Obama equated watershed moments of women's rights and African-American rights to gay rights. No other president has even mentioned gay rights in an inaugural speech, let alone mentioned it alongside other movements that forged a more equal America.

Seneca Falls, New York, was where the first women's rights convention was held in in 1848, giving rise to what Elizabeth Cady Stanton called the "greatest rebellion the world has ever seen." It led to political rights for women, including the right to vote.

In Selma, Alabama, state troopers fired on civil rights marchers in 1965 leading to the Selma to Montgomery march that was considered a pinnacle of that movement and solidified support for passage of the Voting Rights Act.

And Stonewall was a gay bar in New York' s Greenwich Village where in 1969, patrons stood up to harassment in a police raid. The incident became the signature moment of the gay rights movement.

"We were honored that the president included Stonewall among the historic events in American history that have made our union stronger," said Chad Griffin, president of Human Rights Campaign, a lesbian, gay, bisexual and transgender civil rights organization.

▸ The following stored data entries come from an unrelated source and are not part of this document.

(* ===== verification/VmMap.v ===== *)
(** * Mapping and unmapping

    The operations on a page table keep the pages they work on in one place each:
    a page is a node of the table, a user page, free, or in the hands of the
    function at work ([pool]); they change no other memory ([evolves]). *)

From stdpp Require Import gmap.
From S2P Require Export VmTree.

#[local] Set Warnings "-clear-no-such-hyp".
#[local] Set Default Proof Using "Type".
Local Open Scope Z_scope.

Definition in_page (p x : Z) : Prop := p ≤ x < p + PGSIZE.
Definition pool (g : ghost) (p : Z) : Prop := is_Some (own g !! p) ∨ p ∈ hand g ++ fr g.

Section Map.
Context (kend uvpn : Z) (Hend : 0 < kend < PHYSTOP).

Abbreviation ok := (vm_ok kend uvpn).

(** The memory of the pages numbered in [K] stays, and so does all that is not in the pool. *)
Record evolves (K : Z → Prop) (k : kmem) (g : ghost) (k' : kmem) (g' : ghost) : Prop := {
  ev_pool p : pool g' p ↔ pool g p;
  ev_frame x : (∀ p, pool g p → ¬ in_page p x) → phys k' x = phys k x;
  ev_keep v e : K v → leaf g !! v = Some e →
    leaf g' !! v = Some e ∧ (v < uvpn → ∀ x, in_page (PTE2PA e) x → phys k' x = phys k x)
}.

Abbreviation all := (λ _ : Z, True).

Lemma evolves_refl K k g : evolves K k g k g.
Proof using Type. split; done. Qed.

(** Only the pages that were mapped count. *)
Lemma evolves_seq (K1 K2 K : Z → Prop) k1 g1 k2 g2 k3 g3 :
  evolves K1 k1 g1 k2 g2 → evolves K2 k2 g2 k3 g3 →
  (∀ v, K v → is_Some (leaf g1 !! v) → K1 v ∧ K2 v) → evolves K k1 g1 k3 g3.
Proof using Type.
  intros [A1 A2 A3] [B1 B2 B3] HK. split.
  - intros p. by rewrite B1.
  - intros x Hx. rewrite B2; [by apply A2|]. intros p Hp. apply Hx. by apply A1.
  - intros v e Hv He. destruct (HK v Hv (ex_intro _ _ He)) as [V1 V2].
    destruct (A3 v e V1 He) as [He2 H2]. destruct (B3 v e V2 He2) as [He3 H3]. split; [done|].
    intros Hu x Hx. by rewrite H3, H2.
Qed.

Lemma evolves_trans K k1 g1 k2 g2 k3 g3 :
  evolves K k1 g1 k2 g2 → evolves K k2 g2 k3 g3 → evolves K k1 g1 k3 g3.
Proof using Type. intros H1 H2. by eapply evolves_seq. Qed.

Lemma evolves_mono (K K' : Z → Prop) k g k' g' : (∀ v, K' v → K v) → evolves K k g k' g' → evolves K' k g k' g'.
Proof using Type. intros H [A1 A2 A3]. split; [done|done|]. intros v e Hv. apply A3. by apply H. Qed.

(** A change of one page, which is not one of [K]. *)
Lemma evolves_page (K : Z → Prop) k g k' g' root q :
  ok k root g → pool g q → page kend q → (∀ v, K v → own g !! q ≠ Some (User v)) →
  (∀ x, ¬ in_page q x → phys k' x = phys k x) → (∀ p, pool g' p ↔ pool g p) →
  (∀ v e, K v → leaf g !! v = Some e → leaf g' !! v = Some e) →
  evolves K k g k' g'.
Proof using Type.
  intros Hok Hq Hpq Hk Hm Hp Hl. split; [done| |].
  - intros x Hx. apply Hm. by apply Hx.
  - intros v e Hv He. split; [by apply Hl|]. intros Hu x Hx. apply Hm. pose proof (v_tables _ _ _ _ _ Hok) as Ht.
    assert (Ho : own g !! PTE2PA e = Some (User v)) by (apply (t_user _ _ _ _ _ Ht); by exists e).
    apply (pages_apart kend (PTE2PA e) q x); [apply (t_page _ _ _ _ _ Ht); by rewrite Ho|done| |done].
    intros <-. by apply (Hk v).
Qed.

Lemma free_pages_ext k k' l :
  freelist k' = freelist k → (∀ p x, p ∈ l → in_page p x → phys k' x = phys k x) →
  free_pages kend k l → free_pages kend k' l.
Proof using Type.
  intros Ef He [H1 H2 H3]. split; [|done|done]. rewrite Ef. eapply chain_ext; [|exact H1].
  intros p x Hp Hx. symmetry. apply (He p); [done|]. unfold in_page, PGSIZE. lia.
Qed.

Lemma in_hand_page k root g p : ok k root g → p ∈ hand g → page kend p.
Proof using Type. intros Hok Hp. pose proof (v_hand _ _ _ _ _ Hok) as H. rewrite Forall_forall in H. by apply H. Qed.

Lemma fr_page k root g p : ok k root g → p ∈ fr g → page kend p.
Proof using Type.
  intros Hok Hp. pose proof (fp_page _ _ _ (v_free _ _ _ _ _ Hok)) as H. rewrite Forall_forall in H. by apply H.
Qed.

Lemma pool_page k root g p : ok k root g → pool g p → page kend p.
Proof using Type.
  intros Hok [H|[H|H]%elem_of_app]; [by apply (t_page _ _ _ _ _ (v_tables _ _ _ _ _ Hok))|by eapply in_hand_page|by eapply fr_page].
Qed.

(** A page in hand and a user page can be written. *)
Lemma touch_ok k root g p m :
  ok k root g → p ∈ hand g ∨ (∃ v, own g !! p = Some (User v)) → (∀ x, ¬ in_page p x → m x = phys k x) →
  let k' := {| freelist := freelist k; phys := m |} in
  ok k' root g ∧ evolves (λ v, own g !! p ≠ Some (User v)) k g k' g.
Proof using Type.
  intros Hok Hp Hm k'. pose proof (v_tables _ _ _ _ _ Hok) as Ht. assert (Hpool : pool g p).
  { destruct Hp as [Hp|[v Hp]]; [right; apply elem_of_app; by left|left; by rewrite Hp]. }
  pose proof (pool_page _ _ _ _ Hok Hpool) as Hpage. split; [|by eapply evolves_page].
  destruct Hok as [H1 H2 H3 H4 H5]. split; try done.
  - eapply tables_ext; [|exact H1]. intros n q x Hq Hx. apply Hm.
    apply (pages_apart kend q p x); [by eapply node_page|done| |done]. intros ->.
    apply (t_dir _ _ _ _ _ Ht) in Hq. destruct Hp as [Hp|[v Hp]]; [|congruence].
    rewrite H5 in Hq; [done|]. apply elem_of_app. by left.
  - apply (free_pages_ext k); [done| |exact H2]. intros q x Hq Hx. apply Hm.
    apply (pages_apart kend q p x); [|done| |done].
    + destruct H2 as [_ H2 _]. rewrite Forall_forall in H2. by apply H2.
    + intros ->. destruct Hp as [Hp|[v Hp]].
      * apply NoDup_app in H4 as (_ & H4 & _). by apply (H4 p).
      * rewrite H5 in Hp; [done|]. apply elem_of_app. by right.
Qed.

(** The pages in hand keep their contents. *)
Definition hand_kept (g : ghost) (k k' : kmem) : Prop := ∀ p x, p ∈ hand g → in_page p x → phys k' x = phys k x.

Lemma hand_kept_page k root g k' q :
  ok k root g → pool g q → q ∉ hand g → (∀ x, ¬ in_page q x → phys k' x = phys k x) → hand_kept g k k'.
Proof using Type.
  intros Hok Hq Hn Hm p x Hp Hx. apply Hm.
  apply (pages_apart kend p q x); [by eapply in_hand_page|by eapply pool_page|by intros ->|done].
Qed.

(** *** Taking and giving pages *)
Lemma alloc_ok k root g p l :
  ok k root g → fr g = p :: l →
  let g' := set_pages l (p :: hand g) g in
  ∃ k', alloc_page k = (Ret p, k') ∧ ok k' root g' ∧ evolves all k g k' g' ∧ p ≠ 0 ∧ hand_kept g k k' ∧ p ∉ hand g.
Proof using Hend.
  intros Hok Hl g'. pose proof (v_free _ _ _ _ _ Hok) as Hf. rewrite Hl in Hf.
  destruct (kalloc_spec kend Hend k _ Hf) as (k' & Ea & Hf' & _ & Hm). exists k'. unfold alloc_page. rewrite Ea.
  assert (Hin : p ∈ fr g) by (rewrite Hl; by left). pose proof (fr_page _ _ _ _ Hok Hin) as Hp.
  assert (Hpool : ∀ q, pool g' q ↔ pool g q).
  { intros q. unfold pool; cbn [own hand fr set_pages g']. rewrite Hl. f_equiv.
    cbn [app]. by rewrite Permutation_middle. }
  assert (Hev : evolves all k g k' g').
  { eapply (evolves_page _ _ _ _ _ _ p); [done|right; apply elem_of_app; by right|done| |exact Hm|done|done].
    intros v _. rewrite (v_apart _ _ _ _ _ Hok); [done|]. apply elem_of_app. by right. }
  split; [done|]. split; [|split; [done|]].
  2: { split; [pose proof (page_range _ Hend p Hp); lia|]. pose proof (v_nodup _ _ _ _ _ Hok) as H.
       apply NoDup_app in H as (_ & H & _). assert (Hnh : p ∉ hand g) by (intros Hh; by apply (H p)). split; [|done].
       eapply hand_kept_page; [done|right; apply elem_of_app; by right|done|exact Hm]. }
  destruct Hok as [H1 H2 H3 H4 H5]. rewrite Hl in H4, H5. split; cbn [hand fr set_pages g'].
  - assert (Ht : tables kend uvpn (phys k') root g); [|by destruct Ht; split].
    eapply tables_ext; [|exact H1]. intros n q x Hq Hx. apply Hm.
    apply (pages_apart kend q p x); [by eapply node_page|done| |done]. intros ->.
    apply (t_dir _ _ _ _ _ H1) in Hq. rewrite H5 in Hq; [done|]. apply elem_of_app. right. by left.
  - done.
  - by constructor.
  - cbn [app]. by rewrite Permutation_middle.
  - intros q Hq. apply H5. cbn [app] in Hq. by rewrite Permutation_middle in Hq.
Qed.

"Its inclusion is testament to the valiant contributions of LGBT Americans past and present who seek nothing more than to be treated equally by the country they love," Griffin said.

Last May, Obama became the first president to endorse same-sex marriage.

Monday, he went on to say: "Our journey is not complete until our wives, our mothers, and daughters can earn a living equal to their efforts. Our journey is not complete until our gay brothers and sisters are treated like anyone else under the law -- for if we are truly created equal, then surely the love we commit to one another must be equal as well."

That line drew some of the loudest cheers of the day.

Appropriate then, perhaps, that what followed the president's speech was a poem written and recited by Cuban-American poet Richard Blanco, who happens to be gay.